◆ WHAT IS EXPECTED: As the lines appear below, please set them down exactly, starting at the first and finishing with the one containing "From S2P Require".

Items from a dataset
(* ===== verification/LdbCacheTable.v ===== *)
(** * LdbCacheTable: the hash table of a cache holds the entries of its chains. *)

From Stdlib Require Import ZifyBool.
From stdpp Require Import base tactics numbers list gmap strings.
From S2P Require Import Prelude LdbCache LdbCacheRing.
Open Scope Z_scope.

Section Table.
Context {V : Type}.
Abbreviation memory := (gmap Z (LRUHandle V)).
Implicit Types m : memory.

Definition nh m (p : Z) : option Z := next_hash <$> m !! p.
(** All but [next_hash]. *)
Definition core (x : LRUHandle V) : LRUHandle V := set_next_hash 0 x.
Definition same_core m m' : Prop := forall p, core <$> m' !! p = core <$> m !! p.

(** The chain that starts with the pointer [p] has the entries [ps]. *)
Fixpoint chain m (p : Z) (ps : list Z) : Prop :=
  match ps with
  | [] => p = 0
  | q :: ps => p = q /\ q <> 0 /\ exists n, nh m q = Some n /\ chain m n ps
  end.

Lemma chain_frame m m' ps : forall p, chain m p ps -> (forall q, q ∈ ps -> nh m' q = nh m q) -> chain m' p ps.
Proof.
  induction ps as [|q ps IH]; intros p; cbn [chain]; [done|]. intros (-> & Hq & n & En & Hc) Hf. split_and!; [done|done|]. exists n. rewrite Hf by apply list_elem_of_here. split; [done|].
  apply IH; [done|]. intros q' Hq'. apply Hf. by apply list_elem_of_further.
Qed.

(** The pointer to the first entry. *)
Definition first (ps : list Z) : Z := match ps with [] => 0 | p :: _ => p end.

Lemma chain_head m p ps : chain m p ps -> p = first ps.
Proof. destruct ps as [|q ps]; cbn [chain first]; [done|]. by intros (-> & _). Qed.

Lemma chain_dom m ps : forall p q, chain m p ps -> q ∈ ps -> q <> 0 /\ is_Some (m !! q).
Proof.
  induction ps as [|q' ps IH]; intros p q Hc Hq; [by apply elem_of_nil in Hq|]. cbn [chain] in Hc. destruct Hc as (-> & H0 & n & En & Hc).
  apply elem_of_cons in Hq as [->|Hq]; [split; [done|]; unfold nh in En; by destruct (m !! q')|by apply (IH n)].
Qed.

(** ** Updates of [next_hash] *)

Lemma same_core_refl m : same_core m m.
Proof. done. Qed.
Lemma same_core_trans m1 m2 m3 : same_core m1 m2 -> same_core m2 m3 -> same_core m1 m3.
Proof. intros H1 H2 p. by rewrite H2, H1. Qed.
Lemma same_core_some m m' p x : same_core m m' -> m !! p = Some x -> exists x', m' !! p = Some x' /\ core x' = core x.
Proof. intros Hb E. specialize (Hb p). rewrite E in Hb. destruct (m' !! p) as [x'|]; [|done]. exists x'. split; [done|]. exact (Some_inj _ _ Hb). Qed.
Lemma same_core_back m m' p x' : same_core m m' -> m' !! p = Some x' -> exists x, m !! p = Some x /\ core x' = core x.
Proof. intros Hb E. specialize (Hb p). rewrite E in Hb. destruct (m !! p) as [x|]; [|done]. exists x. split; [done|]. exact (Some_inj _ _ Hb). Qed.
Lemma same_core_dom m m' p : same_core m m' -> is_Some (m' !! p) <-> is_Some (m !! p).
Proof. intros Hb. by rewrite <- (fmap_is_Some core), Hb, fmap_is_Some. Qed.
Lemma same_core_size m m' : same_core m m' -> size m' = size m.
Proof. intros Hb. rewrite <- !(size_dom (D := gset Z)). f_equal. apply set_eq. intros p. rewrite !elem_of_dom. by apply same_core_dom. Qed.
Lemma same_core_links m m' p : same_core m m' -> next m' p = next m p /\ prev m' p = prev m p.
Proof.
  intros Hb. specialize (Hb p). unfold next, prev. destruct (m' !! p) as [x'|], (m !! p) as [x|]; try done. apply Some_inj in Hb. cbn.
  split; f_equal; [change (lh_next (core x') = lh_next (core x))|change (lh_prev (core x') = lh_prev (core x))]; by rewrite Hb.
Qed.

Lemma core_hash x x' : core x' = core x -> lh_hash x' = lh_hash x /\ key_data x' = key_data x.
Proof. intros E. split; [change (lh_hash (core x') = lh_hash (core x))|change (key_data (core x') = key_data (core x))]; by rewrite E. Qed.

Lemma update_nh m p v : is_Some (m !! p) -> exists m', lh_update p (set_next_hash v) m = Done m' /\ same_core m m' /\ nh m' p = Some v /\ (forall q, q <> p -> nh m' q = nh m q).
Proof.
  intros [x E]. unfold lh_update, handle. rewrite E. cbn [demand mbind outcome_bind]. eexists. split; [done|]. split; [|split].
  - intros q. destruct (decide (q = p)) as [->|]; [by rewrite lookup_insert_eq, E|by rewrite lookup_insert_ne].
  - unfold nh. by rewrite lookup_insert_eq.
  - intros q Hq. unfold nh. by rewrite lookup_insert_ne.
Qed.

◆ RESPONSE AREA:
(* ===== verification/LdbCacheTable.v ===== *)
(** * LdbCacheTable: the hash table of a cache holds the entries of its chains. *)

From Stdlib Require Import ZifyBool.
From stdpp Require Import base tactics numbers list gmap strings.
From S2P Require Import Prelude LdbCache LdbCacheRing.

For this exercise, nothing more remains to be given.